Stored data entries ▸
(* ===== verification/Prelude.v ===== *)
(** * A verification of the HDMI2USB LiteX firmware's Python code

    The repository builds the FPGA design and the firmware image of the
    HDMI2USB video capture boards (and of two dozen other boards) with Migen
    and LiteX. Its Python code is of four kinds, and so is this development:

    - _gateware_ (src/gateware): modules that Migen turns into hardware. Each is
      modelled as a synchronous circuit, [next : input -> state -> state], one
      field for each register and one step for a clock cycle, with the FSMs as
      inductive types and the combinational signals as functions;
    - _boards_ (src/platforms): tables of pins and constants, in part computed
      when the module is loaded. The tables are copied entry by entry;
    - _targets_ (src/targets): SoC classes that number CSR banks, extend memory
      maps and call LiteX in their constructors. A constructor is a function
      from its arguments to the list of steps it takes, or an exception;
    - _tools_ (make.py, load.py, mkimage.py, flash.py, the host's tools in test,
      the build service's scripts in .travis): Python functions on strings,
      paths and files; exceptions are values of [result].

    LiteX, Migen's library modules, the vendor primitives and the file system
    are third-party. What the code relies on is a class or a hypothesis that
    states documented behaviour, with an instance that shows it can hold; where
    only the result matters it is an argument.

    ** Files, parts of the program, theorems

    Shared: this file (exceptions, words of a fixed width, their arithmetic and
    its hints), [Hdl] (executions of a circuit, reachability, the invariant
    rule, events, interfaces of LiteX building blocks), [PyStr] (Python's string
    methods, number formatting, dictionary lookups), [Paths] (paths by their
    names, the order of strings), [Units] (Python's floats as IEEE doubles, with
    the MHz type of targets/utils.py: whole frequencies are exact).

    Gateware.
    - [SpiFlash]: gateware/spi_flash.py, [SpiFlash], [SpiFlashDualQuad] and
      [SpiFlashSingle] with the sequencer of [timeline]. A bus read puts out
      command and address bit by bit and returns the flash's data, for every
      width and clock divider.
    - [EncoderDma], [EncoderBuffer]: gateware/encoder/core.py. The reader visits
      every word of a frame once, in the raster order of 8x8 blocks; the double
      buffer refines a queue of blocks and does not deadlock.
    - [EncoderPipeline]: the two with the FIFO between their clock domains, as
      targets/opsis/hdmi2usb.py connects them. An execution is any sequence of
      edges of the two clocks; the JPEG encoder is given the frame in memory
      block by block, and all of it once the path has drained.
      [EncoderLiveness]: if the modules around it are fair, it does drain.
    - [EncoderTop]: [Encoder] of the same file around the JPEG core: pixel
      pipeline, register bus, and the output FIFO, which loses no byte although
      its ready signal is ignored.
    - [Streamer]: [USBStreamer] of gateware/streamer/core.py, behind the encoder:
      what the USB chip takes, over any edges of the two clocks, is the stream in
      order.
    - [OpsisI2c], [I2c]: gateware/opsis_i2c.py and gateware/i2c.py. The slave
      sends and receives whole bytes, answers only to its address, is silent
      until then, and stores no byte before the firmware has taken the last one
      it was told of; the multiplexer isolates its clients.
    - [FreqMeasurement], [Pwm], [Spram], [Ice40Led], [Oled], [Rtp], [Rgmii]: the
      modules of these names (Spram, Ice40Led: [SPRAM] and [LED] of
      gateware/ice40.py; Oled: [SPIMaster] of gateware/oled.py; Rtp: gateware/streamer/rtp.py; Rgmii: the framing of
      gateware/s6rgmii.py).
    - [Cas]: gateware/cas.py, which takes all LEDs and buttons a board has; a
      button pad high for the debounce time raises its event once.
    - [Info]: gateware/info. The identifier's registers hold the FPGA's serial
      number after its shift; names written to a register are read back.
    - [Peripherals]: gateware/firmware.py, shared_uart.py, memtest.py. The ROM's
      words are the firmware file, or the file is refused.
    - [EndianSwap]: the byte swapper between PCI Express and the NeTV2's bus. A
      slave that answers in one cycle is shown every access twice.

    Boards.
    - [Platform] (data), [PlatformsIce], [PlatformsSeries7],
      [PlatformsSpartan6]: the tables of all boards but two.
    - [PlatformOpsis]: the Opsis, its expansion connector and the LowSpeedIO and
      Axiom boards. The loop that groups the connector's nets loses none.
    - [PlatformAtlys]: the Atlys, whose table depends on a jumper and on
      mutable module state.
    - [Boards]: the boards with a flash together; which images fit it.
    - [Hooks]: [create_programmer] and [do_finalize] of every board: the
      programmers that cannot be made because a module is not imported or the
      default is refused, and the period constraints. [Vendor]: the options the
      boards give the vendor tools, the texts about the HDMI ports, the UPduino's
      oscillator.
    - [Resources]: what LiteX promises about requests ([Litex], [LitexLaws]);
      every implementation does what a list does.

    Targets.
    - [Soc]: CSR numbering, memory maps, the steps of a constructor.
    - [TargetsOpsis], [TargetsAtlys]: the SoC classes of the two video boards.
      All requests succeed on different pins; the regions are disjoint except
      in one configuration; the boot address agrees with the flash image for
      one ROM size only; which expansion boards and which jumper settings can
      be built.
    - [TargetsIce]: the SoCs of the six iCE40 boards, which run from the flash.
      Their requests succeed on different pins; reset address, boot address and
      regions are where [mkimage.py] puts BIOS and firmware.
    - [TargetsSpartan6], [TargetsSeries7]: the SoCs of the other boards, nine
      and sixteen classes. Those whose requests succeed take different pins;
      the theorems name the others and how each fails, and where the boot
      address differs from the image's.
    - [Crg]: the clocks of the video boards.
    - [Clocks]: the clocks of the boards of [TargetsSpartan6] and
      [TargetsSeries7], as exact rationals: the PLL reaches the SoC's frequency
      or the module's assertion fails; the delay controller's reset ends.
    - [ClockTree], [ClockTrees]: a module's clock and reset circuit as a netlist
      of clock primitives. What the FPGA's primitives make of a clock and how
      migen's [AsyncResetSynchronizer] lets go of a reset are classes with their
      documented laws; for all instances [ClockTree] gives the frequency and
      phase of every net and the resets and the power-on counter as a step
      function, and [ClockTrees] the 24 [_CRG] classes. Apart from the ones the
      theorems name, every domain of a SoC that can be built has a clock of
      the frequency declared or meant; the memory's clocks have their phases; a
      domain is in reset exactly while its condition holds and until its
      synchroniser lets go; the system domain until the PLL has locked and
      the counter has run out.
    - [NetConfig]: [configure_iprange] of the networked targets.
    - [CpuInterface]: targets/common/cpu_interface.py, the C header and the CSV
      file of the register map, which print the same table.

    Tools.
    - [Make]: make.py and load.py: defaults, file names, the actions of [main].
    - [FlashImage]: mkimage.py and flash.py: the image's layout byte by byte,
      and that flashing a part programs what the image has there.
    - [LoadPattern]: the rest of test/load_pattern.py. With an offset defined
      the frames arrive in order; the script as it is stops on every input.
    - [BoardTests]: test/test_sdram.py and test_ddr3.py. On a faulty memory the
      pattern test counts exactly the words overwritten; the search reports
      exactly the settings that work. [BistTests]: test_sdram_bist.py,
      test_memtest.py, test_leds.py. The tests end and report what the checker
      counted, with the recorded errors by address; the lights go out.
    - [VideoTests]: test_hdmi_out.py, test_alignment.py, test_delays.py,
      hdmi2ethernet/test_dump.py: the colour bars fill exactly the picture that
      the output is given, the scan reports every delay, the picture saved has
      the frame's lines. [Capture]: hdmi2ethernet/test_capture.py, test_sdram.py:
      a capture is cut at the end marks wherever the reads fall.
    - [AxiomTest]: test_axiom.py with the Axiom board's GPIO registers: a name
      drives exactly the FPGA pin the boards' tables give for it.
    - [HostTools]: test/common.py, check_csrs.py, load_pattern.py, test_dump.py.
      The names and the commit that [Info] packs into registers are shown
      again (the commit without leading zeros); the comparison with a flash file
      reports every byte once; a register map that passes the check has
      disjoint registers.
    - [Pattern]: firmware/pattern.py, whose words are not all those of pattern.h.
    - [XilinxTrace], [XilinxCopy]: .travis/package-xilinx-filter-strace.py,
      package-xilinx-cluefs-filter.py and copy-files.py. The files found do not
      depend on the interleaving of the processes; filter and copy together
      raise nothing and copy exactly what was found.
    - [LogFilter]: .travis/run-make-gateware-filter.py. A line with text
      on it shows something, an error is printed with the lines before it, the
      buffer holds the latest lines of the log file; two inputs on which the
      filter itself raises.
    - [PrebuiltList], [PrebuiltSite]: .travis/generate-prebuilt-list.py. The
      revision called unstable is the latest one by version; the index of every
      directory lists what is visible in it; one commit publishes the changes, if
      there are any.

    ** Conventions

    A [w]-bit signal is a [Z] in [0, 2^w); [wrap w] writes its overflow out,
    [slice], [cat] and [top] are Migen's slices and [Cat]. Registers are updated
    from the values before the edge; a later assignment in a block wins. Names
    are those of the source. [Ok]/[Raise] is a Python call's outcome, [option]
    stands for [None] or for a lookup that may fail; [the e I] is an expression
    that the kernel has checked not to raise.

    Fuel is used where a recursion is not structural. [PyStr.digits_base] gets
    one more than the base-2 logarithm of its argument, which bounds the digits
    in any base ([NetConfig.log2_fuel]). [Resources.collect] gets one more than
    the number of resources the board has; every iteration takes one, and
    [Cas.collect_all_takes_run] shows that the loop ends by LiteX's exception
    and not for lack of fuel. [ClockTree.clock_of] follows a net back through at
    most as many cells as there are, and [ClockTree.clock_unique] shows that
    this finds every clock there is; [ClockTree.reset_at] gets one more than the
    number of resets, which bounds the chain of domains that follow each other's
    ([ClockTrees.domain_condition]). [HostTools.cmp_loop] gets the length of the
    file ([HostTools.cmpflash_report]), [HostTools.batches] that of the data, and
    [XilinxCopy.makedirs] the length of the path, which has no more components
    ([XilinxCopy.make_under]). [PyStr.split_on] gets the length of the string,
    [Capture.split_loop] and [Capture.yield_pictures] that of the file
    ([Capture.capture_cut_at_marks]), [VideoTests.lines_of] that of the picture
    ([VideoTests.dump_rows]). [BistTests.wait] gets more polls than the module
    takes.
    Circuits run for a number of cycles given by the theorem.

    ** Not modelled

    C firmware and its build, VHDL and Verilog cores and vendored code; the
    programs' printing where no claim is about it; device names handed to the
    vendor tools; [get_platform], [get_soc] and [get_prog], which import modules
    by name; scripts that only set up LiteScope's analyser, print a reading or
    start a debugger. The simulation targets instantiate Verilator models, and
    two of them cannot be built; firmware/version_data.py does not parse. *)
From Stdlib Require Export ZArith Lia Bool.
From stdpp Require Export base list numbers strings gmap.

Brief ▸
What do the lines above say from the one containing "- [PlatformOpsis]: the" down to the one containing "oscillator."? Return them exactly, both end lines included, and only them.

Written solution ▸
    - [PlatformOpsis]: the Opsis, its expansion connector and the LowSpeedIO and
      Axiom boards. The loop that groups the connector's nets loses none.
    - [PlatformAtlys]: the Atlys, whose table depends on a jumper and on
      mutable module state.
    - [Boards]: the boards with a flash together; which images fit it.
    - [Hooks]: [create_programmer] and [do_finalize] of every board: the
      programmers that cannot be made because a module is not imported or the
      default is refused, and the period constraints. [Vendor]: the options the
      boards give the vendor tools, the texts about the HDMI ports, the UPduino's
      oscillator.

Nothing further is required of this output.